WALL·E ★★★★½

Scattered observations adapted from an online conversation:

• The structure makes curious and invigorating demands on the audience that are rare for a big-studio film. I would classify its two parts as Desolation and Population; the combined vision is of a world in absentia whether it’s populated or not, because, the film emphasizes, a live body not inhabited by a consciousness is the very specter of living death, a mannequin absent will, free to be directed by forces (Buy ‘N Large) that don’t have its best interests in mind. What seems to be throwing some viewers off—indeed, making them long for the isolation of a world overrun by landfills!—is the sense that the film doesn’t respect these listless, amorphous, blinded beings who’ve sprouted up in our wake and who don’t have any concerns or convictions beyond the screens in front of their faces (a critique of the various screens we use to literally screen off unpleasant ideas and inconvenient truths in our own lives). In other words, WALL-E does not excuse the apathy of these pod people because it does not see them merely as victims. I see the film as a kind of savage satire, which alternately mocks and mourns our indolence and indulgence, our love of the quick fix, our lack of a spirit of inquiry and curiosity (which WALL-E most certainly has in abundance), and the terrifying lineage we pass on to the next generations. (The truest, most damning shot in any movie this year is of a classroom of newborns being coached in corporate jargon and cant, being inculcated with meaningless values. Before you jump at the evil of the Buy ‘N Large corporation, ask yourself: Where are the parents? This cuts to the core of the matter.)

• Equally important, the film can’t help but laugh at humanity because it does not see the sicknesses in its wake—indeed, it has completely discarded awe and wonder, foregoing the splendor of the cosmos for a constant suicidal numbing of the senses. Commentators have proclaimed the necessity of its “green” message (rightfully so, of course); however, in addition to cautioning about the demise of our planet, the film is cautioning about the demise of the soul, the incremental decline of inquiry, curiosity, and interest in beauty that leads to the eventuality of a living death. So, we aren’t “bad” people (the film is misanthropic to make a point about life, not as an end in itself), but we will nonetheless be responsible for our own doom unless we regain the zest to ask essential questions.

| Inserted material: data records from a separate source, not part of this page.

(** The hashable values: what can be a dict key. *)
Inductive atom :=
| ANone
| ABool (b : bool)
| AInt (z : Z)
| AStr (s : string)
| AObjectId (hex : string)      (* bson.ObjectId, by its 24 hex digits *)
| ADatetime (d : datetime).

(** Dicts keep insertion order, as Python's do. *)
Inductive value :=
| VAtom (a : atom)
| VList (items : list value)
| VDict (entries : list (atom * value)).

Definition dict := list (atom * value).

Abbreviation VNone := (VAtom ANone).
Abbreviation VStr s := (VAtom (AStr s)).
Abbreviation VInt z := (VAtom (AInt z)).
Abbreviation VBool b := (VAtom (ABool b)).

(** Exceptions, all of them instances of [Exception]. The message
    texts of the interpreter are not modelled; [KeyError] carries its
    key, an exception raised by an external service its class and
    text. *)
Inductive exn :=
| KeyError (key : value)
| IndexError
| TypeError
| AttributeError
| NameError (name : string)
| SyntaxError
| InvalidDocument
| OverflowError
| DuplicateKeyError
| WriteError
| External (cls msg : string).

Inductive result (A : Type) :=
| Return (a : A)
| Raise (e : exn).
Arguments Return {A} a.
Arguments Raise {A} e.

Definition result_bind {A B} (r : result A) (k : A -> result B) : result B :=
  match r with
  | Return a => k a
  | Raise e => Raise e
  end.

Declare Scope result_scope.
Delimit Scope result_scope with result.
Notation "x <- r ;; k" := (result_bind r (fun x => k))
  (at level 100, r at next level, right associativity) : result_scope.

(** ** Keys *)

Definition Z_of_bool (b : bool) : Z := if b then 1 else 0.

Definition datetime_eqb (d e : datetime) : bool :=
  (dt_year d =? dt_year e)%N && (dt_month d =? dt_month e)%N &&
  (dt_day d =? dt_day e)%N && (dt_hour d =? dt_hour e)%N &&
  (dt_minute d =? dt_minute e)%N && (dt_second d =? dt_second e)%N &&
  (dt_microsecond d =? dt_microsecond e)%N.

(** [==] on hashable values: [True == 1] and [False == 0]. *)
Definition key_eqb (a b : atom) : bool :=
  match a, b with
  | ANone, ANone => true
  | ABool x, ABool y => Bool.eqb x y
  | ABool x, AInt z => Z_of_bool x =? z
  | AInt z, ABool x => z =? Z_of_bool x
  | AInt x, AInt y => x =? y
  | AStr s, AStr t => String.eqb s t
  | AObjectId s, AObjectId t => String.eqb s t
  | ADatetime d, ADatetime e => datetime_eqb d e
  | _, _ => false
  end.

Fixpoint dict_get (k : atom) (d : dict) : option value :=
  match d with
  | [] => None
  | (k', v) :: rest => if key_eqb k k' then Some v else dict_get k rest
  end.

(** [d[k] = v]: an existing key keeps its place (and its key object),
    a new one goes last. *)
Fixpoint dict_set (k : atom) (v : value) (d : dict) : dict :=
  match d with
  | [] => [(k, v)]
  | (k', v') :: rest =>
      if key_eqb k k' then (k', v) :: rest else (k', v') :: dict_set k v rest
  end.

(** [{**d, k1: v1, ...}]: a copy of [d] with the listed items set in turn. *)
Definition dict_update (d : dict) (items : dict) : dict :=
  fold_left (fun acc kv => dict_set (fst kv) (snd kv) acc) items d.

(** ** Subscription, iteration, length, truth *)

Definition chars (s : string) : list value :=
  map (fun c => VStr (String c EmptyString)) (list_ascii_of_string s).

(** An index is an int; [bool] is a subclass of int. *)
Definition as_index (key : value) : option Z :=
  match key with
  | VAtom (AInt z) => Some z
  | VAtom (ABool b) => Some (Z_of_bool b)
  | _ => None
  end.

(** Negative indices count from the end. *)
Definition index_of (len : nat) (i : Z) : option nat :=
  let j := if i <? 0 then i + Z.of_nat len else i in
  if (0 <=? j) && (j <? Z.of_nat len) then Some (Z.to_nat j) else None.

Definition seq_getitem (l : list value) (key : value) : result value :=
  match as_index key with
  | None => Raise TypeError
  | Some i =>
      match index_of (List.length l) i with
      | None => Raise IndexError
      | Some n =>
          match nth_error l n with
          | Some v => Return v
          | None => Raise IndexError
          end
      end
  end.

(** [obj[key]] *)
Definition py_getitem (obj key : value) : result value :=
  match obj with
  | VDict d =>
      match key with
      | VAtom k =>
          match dict_get k d with
          | Some v => Return v
          | None => Raise (KeyError key)
          end
      | _ => Raise TypeError                       (* unhashable key *)
      end
  | VList l => seq_getitem l key
  | VAtom (AStr s) => seq_getitem (chars s) key
  | VAtom _ => Raise TypeError                     (* not subscriptable *)
  end.

Fixpoint list_set (l : list value) (n : nat) (v : value) : list value :=
  match l, n with
  | [], _ => []
  | _ :: rest, O => v :: rest
  | x :: rest, S n' => x :: list_set rest n' v
  end.

(** [obj[key] = v], as the object it leaves behind. *)
Definition py_setitem (obj key v : value) : result value :=
  match obj with
  | VDict d =>
      match key with
      | VAtom k => Return (VDict (dict_set k v d))
      | _ => Raise TypeError
      end
  | VList l =>
      match as_index key with
      | None => Raise TypeError
      | Some i =>
          match index_of (List.length l) i with
          | None => Raise IndexError
          | Some n => Return (VList (list_set l n v))
          end
      end
  | VAtom _ => Raise TypeError                     (* no item assignment *)
  end.

(** [obj.get(key)], a method of dicts only. *)
Definition py_get (obj : value) (key : atom) : result value :=
  match obj with
  | VDict d =>
      match dict_get key d with
      | Some v => Return v
      | None => Return VNone
      end
  | _ => Raise AttributeError
  end.

(** What [for x in obj] visits. *)
Definition py_iter (obj : value) : result (list value) :=
  match obj with
  | VList l => Return l
  | VDict d => Return (map (fun kv => VAtom (fst kv)) d)
  | VAtom (AStr s) => Return (chars s)
  | VAtom _ => Raise TypeError
  end.

Definition py_len (obj : value) : result Z :=
  match obj with
  | VList l => Return (Z.of_nat (List.length l))
  | VDict d => Return (Z.of_nat (List.length d))
  | VAtom (AStr s) => Return (Z.of_nat (String.length s))
  | VAtom _ => Raise TypeError
  end.

Definition py_truthy (obj : value) : bool :=
  match obj with
  | VAtom ANone => false
  | VAtom (ABool b) => b
  | VAtom (AInt z) => negb (z =? 0)
  | VAtom (AStr s) => negb (String.eqb s EmptyString)
  | VAtom (AObjectId _) => true
  | VAtom (ADatetime _) => true
  | VList l => match l with [] => false | _ => true end
  | VDict d => match d with [] => false | _ => true end
  end.

(** [{**obj}] needs a mapping. *)
Definition py_mapping (obj : value) : result dict :=
  match obj with
  | VDict d => Return d
  | _ => Raise TypeError
  end.

(** ** [str] and [repr] *)

Definition dquote : ascii := ascii_of_nat 34.
Definition squote : ascii := ascii_of_nat 39.
Definition backslash : ascii := ascii_of_nat 92.
Definition newline : ascii := ascii_of_nat 10.
Definition tab : ascii := ascii_of_nat 9.
Definition carriage_return : ascii := ascii_of_nat 13.

Definition char_string (c : ascii) : string := String c EmptyString.

Definition decimal (z : Z) : string := NilZero.string_of_int (Z.to_int z).

Definition zero_pad (width : nat) (s : string) : string :=
  (string_of_list_ascii (repeat "0"%char (width - String.length s)) ++ s)%string.

Definition decimal_pad (width : nat) (n : N) : string :=
  zero_pad width (decimal (Z.of_N n)).

Definition hex_digit (n : nat) : ascii :=
  nth n (list_ascii_of_string "0123456789abcdef") "0"%char.

Definition hex2 (n : nat) : string :=
  String (hex_digit (n / 16)) (String (hex_digit (n mod 16)) EmptyString).

Definition string_mem (c : ascii) (s : string) : bool :=
  existsb (Ascii.eqb c) (list_ascii_of_string s).

(** The printable code points below 256. *)
Definition printable (c : ascii) : bool :=
  let n := nat_of_ascii c in
  ((32 <=? n) && (n <=? 126) || (161 <=? n) && negb (n =? 173))%nat.

Definition repr_char (quote c : ascii) : string :=
  if Ascii.eqb c backslash then String backslash (String backslash EmptyString)
  else if Ascii.eqb c quote then String backslash (char_string quote)
  else if Ascii.eqb c newline then String backslash "n"
  else if Ascii.eqb c carriage_return then String backslash "r"
  else if Ascii.eqb c tab then String backslash "t"
  else if printable c then char_string c
  else String backslash (String "x" (hex2 (nat_of_ascii c))).

(** [repr] of a str: single quotes unless the text has a single quote
    and no double quote. *)
Definition repr_str (s : string) : string :=
  let quote := if string_mem squote s && negb (string_mem dquote s)
               then dquote else squote in
  String quote
    (String.concat EmptyString (map (repr_char quote) (list_ascii_of_string s))
     ++ char_string quote).

Definition str_datetime (d : datetime) : string :=
  (decimal_pad 4 (dt_year d) ++ "-" ++ decimal_pad 2 (dt_month d) ++ "-" ++
   decimal_pad 2 (dt_day d) ++ " " ++ decimal_pad 2 (dt_hour d) ++ ":" ++
   decimal_pad 2 (dt_minute d) ++ ":" ++ decimal_pad 2 (dt_second d) ++
   (if (dt_microsecond d =? 0)%N then EmptyString
    else "." ++ decimal_pad 6 (dt_microsecond d)))%string.

Definition repr_datetime (d : datetime) : string :=
  let n x := decimal (Z.of_N x) in
  ("datetime.datetime(" ++ n (dt_year d) ++ ", " ++ n (dt_month d) ++ ", " ++
   n (dt_day d) ++ ", " ++ n (dt_hour d) ++ ", " ++ n (dt_minute d) ++
   (if (dt_microsecond d =? 0)%N
    then (if (dt_second d =? 0)%N then EmptyString else ", " ++ n (dt_second d))
    else ", " ++ n (dt_second d) ++ ", " ++ n (dt_microsecond d)) ++ ")")%string.

Definition repr_atom (a : atom) : string :=
  match a with
  | ANone => "None"
  | ABool true => "True"
  | ABool false => "False"
  | AInt z => decimal z
  | AStr s => repr_str s
  | AObjectId h => ("ObjectId('" ++ h ++ "')")%string
  | ADatetime d => repr_datetime d
  end.

Fixpoint py_repr (v : value) : string :=
  match v with
  | VAtom a => repr_atom a
  | VList l => ("[" ++ String.concat ", " (map py_repr l) ++ "]")%string
  | VDict d =>
      ("{" ++ String.concat ", "
                (map (fun kv => repr_atom (fst kv) ++ ": " ++ py_repr (snd kv)) d)
           ++ "}")%string
  end.

(** [str(v)], which is what an f-string field without a format
    specification inserts. *)
Definition py_str (v : value) : string :=
  match v with
  | VAtom (AStr s) => s
  | VAtom (AObjectId h) => h
  | VAtom (ADatetime d) => str_datetime d
  | _ => py_repr v
  end.

(** ** [str.replace] *)

(** [s.replace(old, new)] for a non-empty [old]: the occurrences are
    found left to right and do not overlap. [skip] counts the
    characters of an occurrence still to be dropped. *)
Fixpoint replace_from (old new : string) (skip : nat) (s : string) : string :=
  match s with
  | EmptyString => EmptyString
  | String c rest =>
      match skip with
      | S k => replace_from old new k rest
      | O =>
          if String.prefix old s
          then (new ++ replace_from old new (String.length old - 1) rest)%string
          else String c (replace_from old new 0 rest)
      end
  end.

Definition str_replace (s old new : string) : string :=
  replace_from old new 0 s.

(* ================================================================== *)
(** * Display literals: an evaluator for the model's text *)
(* ================================================================== *)

(** [generate_study_plan] hands the model's text to [eval]. On a text
    that is a display literal ([{...}], [[...]], quoted strings without
    escapes, ints, [True], [False], [None]) [eval] builds the value the
    literal denotes, and on the JSON words [true], [false], [null] it
    raises [NameError]. [literal_eval] implements that much; a text
    outside this grammar is reported as [SyntaxError], so the function
    stands for [eval] only on texts inside it. The theorems do not
    depend on it: they quantify over the evaluator. It serves to run
    the program on concrete responses. *)

Inductive expr :=
| ENone
| EBool (b : bool)
| EInt (z : Z)
| EStr (s : string)
| EName (name : string)
| EList (items : list expr)
| EDict (entries : list (expr * expr)).

Definition is_space (c : ascii) : bool :=
  Ascii.eqb c " " || Ascii.eqb c tab || Ascii.eqb c newline
  || Ascii.eqb c carriage_return.

Definition is_digit (c : ascii) : bool :=
  let n := nat_of_ascii c in ((48 <=? n) && (n <=? 57))%nat.

Definition is_letter (c : ascii) : bool :=
  let n := nat_of_ascii c in
  ((65 <=? n) && (n <=? 90) || (97 <=? n) && (n <=? 122) || (n =? 95))%nat.

Fixpoint skip_ws (s : list ascii) : list ascii :=
  match s with
  | c :: rest => if is_space c then skip_ws rest else s
  | [] => []
  end.

Fixpoint span (p : ascii -> bool) (s : list ascii) : list ascii * list ascii :=
  match s with
  | c :: rest =>
      if p c then let (a, b) := span p rest in (c :: a, b) else ([], s)
  | [] => ([], [])
  end.

Definition digits_value (ds : list ascii) : Z :=
  fold_left (fun acc c => 10 * acc + (Z.of_nat (nat_of_ascii c) - 48)) ds 0.

(** The text of a string literal up to the closing [quote]. *)
Fixpoint lex_string (quote : ascii) (s : list ascii) : option (string * list ascii) :=
  match s with
  | [] => None
  | c :: rest =>
      if Ascii.eqb c quote then Some (EmptyString, rest)
      else if Ascii.eqb c backslash || Ascii.eqb c newline
              || Ascii.eqb c carriage_return then None
      else match lex_string quote rest with
           | Some (t, rest') => Some (String c t, rest')
           | None => None
           end
  end.
(** The whole pattern on one line. Its first group is greedy, so the
    last placeholder of the line is the one found. *)
Fixpoint search_line (ln : string) : option (string * string * string) :=
  match ln with
  | "" => None
  | String c rest =>
      match search_line rest with
      | Some (pre, ds, ext) => Some (String c pre, ds, ext)
      | None =>
          match placeholder_at ln with
          | Some (ds, ext) => Some ("", ds, ext)
          | None => None
          end
      end
  end.

(** [re.search(pattern, s)] for the pattern of lines 140, 177, 262, 350
    and 478 (any text, the placeholder, any text with a dot), as its
    groups 1, 2 and 3. No group crosses a newline, so the match lies in
    the first line that has one and starts where that line starts. *)
Definition re_search (s : string) : option (string * string * string) :=
  (fix first (lns : list string) :=
     match lns with
     | [] => None
     | ln :: lns' =>
         match search_line ln with
         | Some g => Some g
         | None => first lns'
         end
     end) (Str.split_on Str.newline s).

(** [pre + '[0-9]'*num + ext] *)
Definition digit_glob (g : string * string * string) : string :=
  let '(pre, ds, ext) := g in
  pre +:+ Str.repeat_str "[0-9]" (Z.to_nat (Str.digits_value ds)) +:+ ext.

End Printf.

(** ** The world: files, output, processes *)

(** A path names a regular file with its content, a directory, or
    nothing. Paths are the strings the program uses; the files of the
    current directory are the paths without a slash. *)
Inductive node :=
| RegularFile (content : string)
| Directory (st_size : Z).

Record World := mkWorld {
  w_fs : gmap string node;          (* the file system *)
  w_stdout : list string;           (* one entry per [print] statement *)
  w_spawned : list (string * Z);    (* [os.system] calls and their results *)
}.

(** What the host decides: which programs are installed
    ([scitools.misc.findprograms], on one name and on a tuple of names),
    the type check of [misc._check_type], what a shell command does to
    the files and how it exits, and [glob.glob] on a pattern with a
    directory part. *)
Class Host := {
  findprograms : string -> bool;
  findprograms_all : list string -> bool;
  _check_type : list string -> string -> option error;
  os_system : string -> World -> Z * gmap string node;
  glob_nested : gmap string node -> string -> result (list string);
}.

Module Os.

(** [os.path.isfile(p)], [os.path.lexists(p)] and [os.path.isdir(p)] *)
Definition isfile (fs : gmap string node) (p : string) : bool :=
  match fs !! p with Some (RegularFile _) => true | _ => false end.
Definition lexists (fs : gmap string node) (p : string) : bool :=
  match fs !! p with Some _ => true | None => false end.

Definition isdir (fs : gmap string node) (p : string) : bool :=
  match fs !! p with Some (Directory _) => true | _ => false end.

(** [os.path.getsize(p)] *)
Definition getsize (fs : gmap string node) (p : string) : result Z :=
  match fs !! p with
  | Some (RegularFile c) => inr (Z.of_nat (String.length c))
  | Some (Directory n) => inr n
  | None => inl (Builtin OSError)
  end.

(** [os.remove(p)] *)
Definition remove (fs : gmap string node) (p : string) : result (gmap string node) :=
  match fs !! p with
  | Some (RegularFile _) => inr (delete p fs)
  | _ => inl (Builtin OSError)
  end.

(** [open(p, 'w')]: the file exists and is empty afterwards. *)
Definition open_w (fs : gmap string node) (p : string) : result (gmap string node) :=
  match fs !! p with
  | Some (Directory _) => inl (Builtin IOError)
  | _ => inr (<[p := RegularFile ""]> fs)
  end.

(** [f.write(s)] on the file opened at [p]. *)
Definition write (fs : gmap string node) (p s : string) : gmap string node :=
  match fs !! p with
  | Some (RegularFile c) => <[p := RegularFile (c +:+ s)]> fs
  | _ => <[p := RegularFile s]> fs
  end.

(** [os.listdir(os.curdir)], in no particular order. *)
Definition listdir (fs : gmap string node) : list string :=
  List.filter (fun p => negb (Str.contains "/" p)) (map fst (map_to_list fs)).

End Os.

Module Glob.
Section Glob.
Context `{Host}.

Definition has_magic (s : string) : bool :=
  Str.contains "*" s || Str.contains "?" s || Str.contains "[" s.

(** [glob.glob1(os.curdir, pattern)] *)
Definition glob1 (fs : gmap string node) (pat : string) : result (list string) :=
  let names := Os.listdir fs in
  let names :=
    match pat with
    | String c _ =>
        if Ascii.eqb c "." then names
        else List.filter (fun n => negb (Str.startswith n ".")) names
    | "" => names
    end in
  Fnmatch.filter names pat.

(** [glob.glob(pathname)] *)
Definition glob (fs : gmap string node) (pathname : string) : result (list string) :=
  if negb (has_magic pathname) then
    match snd (Str.path_split pathname) with
    | "" => inr (if Os.isdir fs (fst (Str.path_split pathname)) then [pathname] else [])
    | _ => inr (if Os.lexists fs pathname then [pathname] else [])
    end
  else if Str.contains "/" pathname then glob_nested fs pathname
  else glob1 fs pathname.

End Glob.
End Glob.

(** [l.sort()] on strings: ascending in the byte order of [str]. *)
Module Sort.

Definition leb (s t : string) : bool :=
  match String.compare s t with Gt => false | _ => true end.

Fixpoint insert (s : string) (l : list string) : list string :=
  match l with
  | [] => [s]
  | t :: l' => if leb s t then s :: l else t :: insert s l'
  end.

Definition sort (l : list string) : list string := fold_right insert [] l.

End Sort.

(** ** [class MovieEncoder] *)

Module Movie.

(** [input_files] once the constructor has accepted it: a string, or a
    list or tuple of strings. *)
Inductive input_spec :=
| InStr (s : string)
| InSeq (l : list string).

(** [self._prop]: the keys of [_local_prop] and [file_type]. *)
Record Props := mkProps {
  input_files : input_spec;
  output_file : pyval;
  overwrite_output : pyval;
  encoder : pyval;
  vbitrate : pyval;
  vbuffer : pyval;
  fps : pyval;
  vcodec : pyval;
  size : pyval;
  quiet : pyval;
  aspect : pyval;
  preferred_package : pyval;
  qscale : pyval;
  qmin : pyval;
  qmax : pyval;
  iqscale : pyval;
  pqscale : pyval;
  bqscale : pyval;
  pattern : pyval;
  gop_size : pyval;
  force_conversion : pyval;
  cleanup : pyval;
  file_type : string;
}.
Lemma abspath_normal_form_witness :
  posixpath.isabs (posixpath.abspath "/proj" "../a//b/.") = true
  /\ posixpath.normpath (posixpath.abspath "/proj" "../a//b/.")
     = posixpath.abspath "/proj" "../a//b/."
  /\ posixpath.abspath "/elsewhere" (posixpath.abspath "/proj" "../a//b/.")
     = posixpath.abspath "/proj" "../a//b/.".
Proof.
  exact (abspath_normal_form "/proj" "/elsewhere" "../a//b/." eq_refl).
Defined.

(** [split] and [join] on what [abspath] returns: joining the head and
    the tail gives the path back, and the tail is empty on the root only,
    where the head is the root itself. *)
Theorem split_join_round_trip (cwd p : string) :
  posixpath.isabs cwd = true ->
  posixpath.join (fst (posixpath.split (posixpath.abspath cwd p)))
                 (snd (posixpath.split (posixpath.abspath cwd p)))
  = posixpath.abspath cwd p
  /\ (Str.truthy (snd (posixpath.split (posixpath.abspath cwd p))) = false ->
      fst (posixpath.split (posixpath.abspath cwd p)) = posixpath.abspath cwd p
      /\ only posixpath.sep (posixpath.abspath cwd p) = true)
  /\ String.length (fst (posixpath.split (posixpath.abspath cwd p)))
     <= String.length (posixpath.abspath cwd p).
Proof.
  intros Hcwd.
  destruct (abspath_shape cwd p Hcwd) as (k & cs & Hk & Hcs & ->).
  assert (Hk1 : 1 <= k) by (destruct Hk; lia).
  pose proof (names_components cs Hcs) as Hcomp.
  destruct cs as [|c cs _] using rev_ind.
  - rewrite mkpath_nil, split_root by exact Hk1. cbn [fst snd].
    split; [|split].
    + unfold posixpath.join. cbn [Str.startswith].
      assert (He : Str.endswith (Str.repeat posixpath.sep k) posixpath.sep
                   = true).
      { apply only_endswith; [apply only_repeat|].
        destruct k; [lia|reflexivity]. }
      rewrite He, orb_true_r. apply str_app_nil_r.
    + intros _. split; [reflexivity|apply only_repeat].
    + lia.
  - apply Forall_app in Hcomp as [Hcomp Hc].
    inversion Hc as [|? ? Hc' _]; subst.
    rewrite split_mkpath_snoc by assumption. cbn [fst snd].
    split; [|split].
    + apply join_mkpath; assumption.
    + intros Ht. destruct Hc' as [Htr _]. congruence.
    + pose proof (mkpath_snoc_length k cs c Hc'). lia.
Qed.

• Enter WALL-E and his lower-case conservatism, fascination with the appearances of things, and his zeal for new experience. It might be useful to consider that WALL-E—a forgotten model among a deactivated line that itself symbolizes a broken promise made to Earth’s citizens—is over 900 years old and a member of the lone remaining constitutive species (service robots) since humans ceded control to systematic illusion. With the exception of the HAL-9000-inspired pilot, all the robots have been programmed to conduct a single task or fulfill one objective (WALL-E’s compacting, EVE’s plant gathering, MO’s cleaning). They aren’t meant to be sentient at all, merely utilitarian. (In fact, the “real” WALL-E is the amnesiac we briefly glimpse toward the end of the film.) WALL-E’s cognitive ability is an accident of his programming, a consequence of his conservational agenda: Hello, Dolly! is a conserved relic found amid the junkyard scraps. And the romantic ideals that he passes on—nonverbally, for the most part—are lifted wholesale from that artifact of human civilization, when we actually created things. How does he know, in the first place, how to set up a VCR or play the tape or construct a vertical lazy Susan to display his findings? Who knows—we aren’t privy to that information. Why does EVE scream in distress, why do some robots but not others decide to break orders and save the day? I suppose these are logistical blips in an otherwise rich thematic field. I also think there’s an element of intentional shame here that’s part of the satirical strategy. It wants us to ask: How can these human-programmed machines be more selfless and feeling than we, who can’t even muster the conviction to remount, without aid, our motorized auto-loungers? Perhaps we can grant that part of this is hyperbole in the service of a very stern, humorous warning to the human race. But, we are reminded, all is not lost, because this unique WALL-E is a product, a creation of our once-proud art and industry: WALL-E is, essentially, our productive error. In this respect, the film walks a neat line that embraces multiple interpretations and means of experience.